We then introduce a new optional setsockopt called PACKET_ZEROCOPY, enabling zero-copy and zero syscall semantics on the socket, while still maintaining Linux security and isolation properties. This is achieved by mapping the NIC packet buffers into the user space process memory space, but the HW descriptors are only mapped to kernel space. User space only sees HW-agnostic virtual descriptors and it is the kernel's responsibility to translate between the virtual user space descriptors and HW descriptors. By default in this mode, a packet destined for this socket goes only to user space. Any packet destined for the kernel stack is copied out of the packet buffer (not zero-copy anymore) or filtered out by the NIC (still zero-copy) to another ring even before it gets to the user space packet buffer. This way user space cannot manipulate or see kernel data. The packet destination is determined by programming flow director with tc or RSS with ethtool. With some possible future extensions, XDP is also a great, flexible candidate for determining destination.
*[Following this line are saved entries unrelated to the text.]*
(* ===== verification/MenuService.v ===== *)
(** * Menus (internal/service/menu_service.go, internal/repository/menu_repository.go)

    The menu table behind the permission pages: paged two-level lists,
    creation, update and deletion, and [BuildMenuTree], which links rows into
    trees through pointers.  The admin_menu table is a [Table] of [Menu]
    rows; the collation of its text columns and the test for a duplicate-key
    text in a driver's error are parameters. *)

From S2P Require Import Prelude GoStrings Float64 Errors Entity External MemBackend Gpu.

Open Scope Z_scope.

(** ** Requests and responses *)

Module MenuPageQueryRequest.
Record MenuPageQueryRequest : Type := mkMenuPageQueryRequest {
  Page : Z; PageSize : Z; Title : string; Status : option Z
}.
End MenuPageQueryRequest.
Notation MenuPageQueryRequest := MenuPageQueryRequest.MenuPageQueryRequest.

Module CreateMenuRequest.
Record CreateMenuRequest : Type := mkCreateMenuRequest {
  ParentID : option Z; Title : string; Type_ : string; Status : option Z; Icon : string;
  URI : string; Sort : Z
}.
End CreateMenuRequest.
Notation CreateMenuRequest := CreateMenuRequest.CreateMenuRequest.

Module UpdateMenuRequest.
Record UpdateMenuRequest : Type := mkUpdateMenuRequest {
  ID : Z; Title : string; Type_ : string; Status : option Z; Icon : string; URI : string;
  Sort : option Z; ParentID : Z
}.
End UpdateMenuRequest.
Notation UpdateMenuRequest := UpdateMenuRequest.UpdateMenuRequest.

(** The fields of [dto.MenuTreeNode] other than its children, and the tree. *)
Module MenuTreeNode.
Record fields : Type := mkFields {
  ID : Z; ParentID : Z; Title : string; Type_ : string; Status : Z; Icon : string;
  URI : string; Sort : Z
}.
Inductive MenuTreeNode : Type :=
  | mkMenuTreeNode (data : fields) (Children : list MenuTreeNode).
Definition data (t : MenuTreeNode) : fields := let 'mkMenuTreeNode d _ := t in d.
Definition Children (t : MenuTreeNode) : list MenuTreeNode := let 'mkMenuTreeNode _ c := t in c.
End MenuTreeNode.
Notation MenuTreeNode := MenuTreeNode.MenuTreeNode.

(** [convertToNode]: a node without children yet. *)
Definition convertToNode (m : Menu) : MenuTreeNode.fields :=
  MenuTreeNode.mkFields (Menu.ID m) (Menu.ParentID m) (Menu.Title m) (Menu.Type_ m)
    (Menu.Status m) (Menu.Icon m) (Menu.URI m) (Menu.Sort m).

(** One entry of the [updates] map: a column and its new value. *)
Inductive menu_col : Type :=
  | ColTitle (v : string)
  | ColURI (v : string)
  | ColType (v : string)
  | ColStatus (v : Z)
  | ColIcon (v : string)
  | ColSort (v : Z)
  | ColParentID (v : Z)
  | ColUpdatedAt (t : Z).

Definition set_col (c : menu_col) (m : Menu) : Menu :=
  let '(Menu.mkMenu i ca ua p ti ty so st ic ur) := m in
  match c with
  | ColTitle v => Menu.mkMenu i ca ua p v ty so st ic ur
  | ColURI v => Menu.mkMenu i ca ua p ti ty so st ic v
  | ColType v => Menu.mkMenu i ca ua p ti v so st ic ur
  | ColStatus v => Menu.mkMenu i ca ua p ti ty so v ic ur
  | ColIcon v => Menu.mkMenu i ca ua p ti ty so st v ur
  | ColSort v => Menu.mkMenu i ca ua p ti ty v st ic ur
  | ColParentID v => Menu.mkMenu i ca ua v ti ty so st ic ur
  | ColUpdatedAt t => Menu.mkMenu i ca t p ti ty so st ic ur
  end.
Definition set_cols (l : list menu_col) (m : Menu) : Menu := foldl (λ m c, set_col c m) m l.

Definition sort_asc (a b : Menu) : bool := Menu.Sort a <=? Menu.Sort b.

Section Menus.
Context {S : Type} {T : Table S Menu}.
(** [column = value] and [column LIKE pattern] under the collation of the
    database; the two [strings.Contains] tests on the text of a driver error. *)
Variable col_eq : string → string → bool.
Variable col_like : string → string → bool.
Variable is_duplicate : error → bool.

(** ** Repository *)

Definition GetMenuByID (id : Z) : M S (result (option Menu)) :=
  r ← tbl_first (λ m, Menu.ID m =? id);
  match r with
  | Ok m => mret (Ok (Some m))
  | Err ErrRecordNotFound => mret (Ok None)
  | Err e => mret (Err e)
  end.

Definition top_level (title : string) (status : option Z) (m : Menu) : bool :=
  (Menu.ParentID m =? 0) &&
  (if String.eqb title "" then true else col_like (Menu.Title m) ("%" +:+ title +:+ "%")) &&
  (match status with Some st => Menu.Status m =? st | None => true end).

Definition repo_PageList (offset limit : Z) (title : string) (status : option Z)
  : M S (result (list Menu * list Menu * Z)) :=
  c ← tbl_count (top_level title status);
  match c with
  | Err e => mret (Err e)
  | Ok total =>
      r ← tbl_page (top_level title status) sort_asc limit offset;
      match r with
      | Err e => mret (Err e)
      | Ok [] => mret (Ok ([], [], total))
      | Ok parents =>
          k ← tbl_page (λ m, id_in (Menu.ID <$> parents) (Menu.ParentID m)) sort_asc (-1) 0;
          match k with
          | Err e => mret (Err e)
          | Ok children => mret (Ok (parents, children, total))
          end
      end
  end.

Definition repo_Create (m : Menu) : M S (result unit) :=
  r ← tbl_create m;
  mret (match r with Ok _ => Ok tt | Err e => Err e end).

Definition repo_Update (id : Z) (updates : list menu_col) : M S (result unit) :=
  tbl_update (λ m, Menu.ID m =? id) (set_cols updates).

(** [RowsAffected == 0] is reported as [gorm.ErrRecordNotFound]. *)
Definition rows_affected (r : result Z) : result unit :=
  match r with
  | Err e => Err e
  | Ok n => if n =? 0 then Err ErrRecordNotFound else Ok tt
  end.
Definition repo_Delete (id : Z) : M S (result unit) :=
  r ← tbl_delete (λ m, Menu.ID m =? id); mret (rows_affected r).
Definition repo_BatchDelete (ids : list Z) : M S (result unit) :=
  r ← tbl_delete (λ m, id_in ids (Menu.ID m)); mret (rows_affected r).

Definition count_positive (r : result Z) : result bool :=
  match r with Ok n => Ok (0 <? n) | Err e => Err e end.
Definition ExistsByTitle (title : string) : M S (result bool) :=
  r ← tbl_count (λ m, col_eq (Menu.Title m) title); mret (count_positive r).
Definition ExistsByURI (uri : string) : M S (result bool) :=
  r ← tbl_count (λ m, col_eq (Menu.URI m) uri); mret (count_positive r).
Definition ExistsByTitleExcludingID (title : string) (excludeID : Z) : M S (result bool) :=
  r ← tbl_count (λ m, col_eq (Menu.Title m) title && negb (Menu.ID m =? excludeID));
  mret (count_positive r).
Definition ExistsByURIExcludingID (uri : string) (excludeID : Z) : M S (result bool) :=
  r ← tbl_count (λ m, col_eq (Menu.URI m) uri && negb (Menu.ID m =? excludeID));
  mret (count_positive r).

(** ** Service *)

(** The page and page size the service writes back into the request. *)
Definition clamp_menu_page (req : MenuPageQueryRequest) : Z * Z :=
  let page := MenuPageQueryRequest.Page req in
  let size := MenuPageQueryRequest.PageSize req in
  (if page <=? 0 then 1 else page, if (size <=? 0) || (100 <? size) then 10 else size).

(** [childMap]: the nodes of the children by the id of their parent. *)
Definition add_child (childMap : gmap Z (list MenuTreeNode)) (c : Menu)
  : gmap Z (list MenuTreeNode) :=
  if Menu.ParentID c =? 0 then childMap
  else <[Menu.ParentID c :=
         default [] (childMap !! Menu.ParentID c) ++
         [MenuTreeNode.mkMenuTreeNode (convertToNode c) []]]> childMap.
Definition page_node (childMap : gmap Z (list MenuTreeNode)) (p : Menu) : MenuTreeNode :=
  MenuTreeNode.mkMenuTreeNode (convertToNode p) (default [] (childMap !! Menu.ID p)).

Definition PageList (req : MenuPageQueryRequest) : M S (result (list MenuTreeNode * Z)) :=
  let '(page, pageSize) := clamp_menu_page req in
  let offset := wrap64 (wrap64 (page - 1) * pageSize) in
  r ← repo_PageList offset pageSize (MenuPageQueryRequest.Title req)
        (MenuPageQueryRequest.Status req);
  match r with
  | Err e => mret (Err e)
  | Ok (parents, children, total) =>
      mret (Ok (page_node (foldl add_child ∅ children) <$> parents, total))
  end.

(** The part of [Create] that builds the row: both pointers are read. *)
Definition new_menu (req : CreateMenuRequest) : result Menu :=
  let parentID := match CreateMenuRequest.ParentID req with Some p => p | None => 0 end in
  let parentID := if String.eqb (CreateMenuRequest.Type_ req) "catalogue" then 0 else parentID in
  let type := if negb (parentID =? 0) then "menu" else CreateMenuRequest.Type_ req in
  match CreateMenuRequest.Status req, CreateMenuRequest.ParentID req with
  | Some st, Some p =>
      Ok (Menu.mkMenu 0 0 0 p (CreateMenuRequest.Title req) type (CreateMenuRequest.Sort req) st
            (CreateMenuRequest.Icon req) (CreateMenuRequest.URI req))
  | _, _ => Err (ErrPanic "nil pointer dereference")
  end.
The approach provides a performance increase of one to two orders of magnitude for some microbenchmarks compared to previous AF_PACKET versions. We will also have some initial case studies from commercial application vendors. To illustrate the approach, we have implemented support on i40e NICs and veth, but it should hopefully be easy to port to other NICs and virtual devices too. The approach plugs into the existing XDP infrastructure even when PACKET_ZEROCOPY is enabled. XDP programs will be executed on a supplied page from the V4 packet buffer and XDP_PASS passes a packet to the V4 user-space packet buffer without any copies, when a packet is destined for a V4 process with PACKET_ZEROCOPY enabled.